I have the luxury of choosing what I write about - and how - without having to answer to anyone else's bottom line. Because I don't have any editor pushing me to fill x number of column inches - and assigning me stories - I can avoid what Howard called 'junk food journalism.' Unlike msm journalists covering trials such as Williams, whose livelihoods depend on their 'getting the goods,' my writing choices are not dependent on any managing editor's choices of what is 'newsworthy.' By the way, one of the courses Howard teaches in Ethics in Journalism. Yes, I know in the past I have made cracks about that, but after talking with Howard, I have to tell you there IS hope in the current journalism students. According to Howard, today's up and coming journalists are being rigorously trained in ethics as they learn their craft.
During the course of Howard's CBC interview, the host revealed that CBC sent out a memo about that corporation's modus operandi in covering Williams' trial. According to Quinn, the mother corp reporters were told to share 'only what is necessary to inform,' and to be guided by the premise of what 'serve[s] a journalistic purpose.' The whole interview with Howard, which lasted about 7 minutes, can be found here, and is well worth listening to.
In a brief interview outside the courtroom, one of the lawyers involved in the Williams case said that he felt it was important to have every terrible detail of Williams crimes on the record so that if in the future there was any parole hearings (Williams is ineligible to even apply for parole for at least 25 years,) that the parole board would know exactly the gravity of the crimes of which he was convicted. I agree that is absolutely necessary, but I also disagree vehemently with the rest of us - who were not in the courtroom - needing to know.
Someone else - I forget who now - also said describing every horrific detail was necessary for the public, so that we would recognise and know the evil that walks among us. Oh, really? As anyone who has read history knows, or even listens to today's news, gruesome details are NOT necessary for us to know the nature of evil.

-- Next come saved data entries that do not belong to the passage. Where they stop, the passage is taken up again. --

(** X13.  On a store with the unique index on the email, [register] keeps
    the emails of the accounts pairwise different, whatever the request
    and whatever it answers. *)
Theorem registration_keeps_emails_unique (lib : Lib) (now : datetime)
  (user_id : oid) (data : value) (db : database) :
  email_unique_index db = true ->
  Spec.emails_unique db ->
  Spec.emails_unique (snd (register lib now user_id data db)).
Proof.
  intros Hindex Hinv.
  destruct (register_account lib now user_id data db)
    as [Hsame | (account & email & password & Husers & _ & _ & _ & _ & _ & Hins & _)];
    unfold Spec.emails_unique in *.
  - rewrite Hsame. exact Hinv.
  - rewrite Husers, map_app. cbn [map].
    apply insert_user_ok in Hins as [_ Hexists].
    rewrite Hindex in Hexists. cbn [andb] in Hexists.
    apply NoDup_app; [assumption | repeat constructor; intros [] | ].
    intros e Hin [<- | []].
    apply in_map_iff in Hin as (u & Heq & Hu).
    assert (Hyes : existsb (fun u => String.eqb (u_email u) (u_email account)) (users db)
                   = true).
    { apply existsb_exists. exists u. split; [assumption |]. now apply String.eqb_eq. }
    congruence.
Qed.

(** *** Login *)

Import Auth.

(** X14.  For a body that is a JSON object, [login] answers 400 when the
    email or the password is absent or empty; then 401, with one and the
    same message, when no account has the email in lower case or when the
    password does not fit the hash; then 403 when the account is not
    active; and else 200 with a token for the identifier of the account,
    valid 3600 seconds, after noting the time of the login on the account.
    An email that is not a string is answered 500.  Only the answer 200
    changes the store. *)
Theorem login_answers (lib : Lib) (auth : AuthLib) (now : datetime)
  (d : list (string * value)) (st : store) :
  let run := login lib auth now (PDict d) st in
  let email := match lookup "email" d with Some v => v | None => PNone end in
  let password := match lookup "password" d with Some v => v | None => PNone end in
  let refused :=
    ({| login_status := 401; login_payload := LoginError "Invalid email or password" |}, st) in
  (truthy email = false \/ truthy password = false ->
   run = ({| login_status := 400;
             login_payload := LoginError "Email and password required" |}, st))
  /\ (truthy email = true -> truthy password = true ->
      ((forall s, email <> PStr s) ->
       run = ({| login_status := 500;
                 login_payload := LoginFailure "Login failed: " AttributeError |}, st))
      /\ forall address, email = PStr address ->
          (find_user_by_email (PStr (lower address)) (base st) = None -> run = refused)
          /\ forall u,
              find_user_by_email (PStr (lower address)) (base st) = Some u ->
              (forall e, check_password_hash auth (u_password_hash u) password = Raise e ->
                         run = ({| login_status := 500;
                                   login_payload := LoginFailure "Login failed: " e |}, st))
              /\ (check_password_hash auth (u_password_hash u) password = Ok false ->
                  run = refused)
              /\ (check_password_hash auth (u_password_hash u) password = Ok true ->
                  (u_is_active u = false ->
                   run = ({| login_status := 403;
                             login_payload := LoginError "Account is deactivated" |}, st))
                  /\ (u_is_active u = true ->
                      run = ({| login_status := 200;
                                login_payload :=
                                  LoggedIn
                                    (create_access_token auth (str_of_objectid lib (u_id u)))
                                    3600 (str_of_objectid lib (u_id u)) (u_email u)
                                    (u_role u) (u_first_name u) (u_last_name u) |},
                             update_last_login (u_id u) now st)))).
Proof.
  intros run email password refused. subst run email password refused.
  unfold login, login_steps, get, getitem.
  destruct (lookup "email" d) as [email |]; cbn [rbind truthy negb orb];
    [| split; [reflexivity | discriminate]].
  destruct (truthy email) eqn:Hemail; cbn [rbind negb orb];
    [| split; [reflexivity | discriminate]].
  destruct (lookup "password" d) as [password |]; cbn [rbind truthy negb orb];
    [| split; [reflexivity | discriminate]].
  destruct (truthy password) eqn:Hpassword; cbn [rbind negb orb];
    [| split; [reflexivity | discriminate]].
  split; [intros [H | H]; discriminate H |].
  intros _ _. split.
  - intros Hnot. destruct email; try reflexivity. now destruct (Hnot s).
  - intros address ->. cbn [str_lower rbind]. split.
    + intros ->. reflexivity.
    + intros u ->. cbn [rbind].
      split; [intros e ->; reflexivity |].
      split; [intros ->; reflexivity |].
      intros ->. cbn [rbind negb].
      split; intros ->; reflexivity.
Qed.

(** X15.  [login] never changes the database, whatever the request: it
    leaves the store as it was, or, with the answer 200 only, notes the
    time of the login on one account of the store. *)
Theorem login_writes (lib : Lib) (auth : AuthLib) (now : datetime)
  (data : value) (st : store) :
  let run := login lib auth now data st in
  base (snd run) = base st
  /\ (snd run = st
      \/ (login_status (fst run) = 200
          /\ exists u,
              In u (users (base st))
              /\ u_is_active u = true
              /\ last_login (snd run) = set_last_login (u_id u) now (last_login st)))
  /\ (login_status (fst run) <> 200 -> snd run = st).
Proof.
  intros run. subst run. unfold login, login_steps, rbind.
  repeat match goal with
         | |- context [match ?x with _ => _ end] =>
             lazymatch x with
             | context [match _ with _ => _ end] => fail
             | _ => destruct x eqn:?
             end
         end;
    cbn [fst snd login_status];
    try (split; [reflexivity | split; [now left | reflexivity]]).
  all: match goal with
       | H : find_user_by_email _ _ = Some ?u |- _ =>
           apply find_some in H as [Hin _];
           assert (Hex : existsb (fun x => N.eqb (u_id x) (u_id u)) (users (base st)) = true)
             by (apply existsb_exists; exists u; split;
                 [assumption | apply N.eqb_refl]);
           unfold update_last_login; rewrite Hex; cbn [base last_login];
           split; [reflexivity |];
           split; [right; split; [reflexivity |]; exists u; repeat split; trivial;
                   match goal with
                   | Ha : negb (u_is_active u) = false |- _ =>
                       now apply negb_false_iff in Ha
                   end
                  | intros Hne; now destruct Hne]
       end.
Qed.

Lemma lower_empty (s : string) : lower s = "" -> s = "".
Proof. destruct s; [reflexivity | discriminate]. Qed.

(** X16.  [login] does not see the case of the email: two requests with
    the same password whose emails are equal in lower case get the same
    answer and leave the same store. *)
Theorem login_ignores_email_case (lib : Lib) (auth : AuthLib) (now : datetime)
  (d d' : list (string * value)) (st : store) (address address' : string) :
  lookup "email" d = Some (PStr address) ->
  lookup "email" d' = Some (PStr address') ->
  lower address = lower address' ->
  lookup "password" d = lookup "password" d' ->
  login lib auth now (PDict d) st = login lib auth now (PDict d') st.
Proof.
  intros He He' Hlower Hp.
  unfold login, login_steps, get, getitem.
  rewrite He, He', Hp. cbn [rbind str_lower truthy]. rewrite Hlower.
  assert (Hempty : String.eqb address "" = String.eqb address' "").
  { destruct (String.eqb_spec address ""), (String.eqb_spec address' "");
      try reflexivity; subst.
    - symmetry in Hlower. apply lower_empty in Hlower. contradiction.
    - apply lower_empty in Hlower. contradiction. }
  rewrite Hempty. reflexivity.
Qed.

It was the duty of the courts to go through all the evidence (including videos Williams took of himself as he raped and murdered,) and punish the depravity that was Williams. The courts act as the public's agent in meting out the punishment to fit the crime. I do not need to know about the last minutes of Marie-France or Jessica's lives as they came face to face with evil. It is enough - more than enough - for me to know that our judicial system did its job, and that Williams will never again be free to torment innocents.
As the blogger quoted above says, I am really glad that freak show is over. I would be really happy to never have to think about Russell Williams again. My hope is, however, that this whole episode will provide more training tools, encourage robust discussion, in newsrooms and journalism schools, around the country as to what 'duty to inform' really mean, and what do we, the public really need to know.
As Howard pointed out, and I agree, journalists today have many new tech toys with which to ply their profession. My hope is that this recent foray into minute by minute - every last gasp (literally) - reportage, will cause thoughtful deliberation as to how these new tools are to be prudently used.
In this case, for me the most important questions, that it is imperative for every journalist/editor to ask themselves are: "Who does it serve?" and "Just because we can, should we?" I am pretty sure my regular readers know my answer to that last question.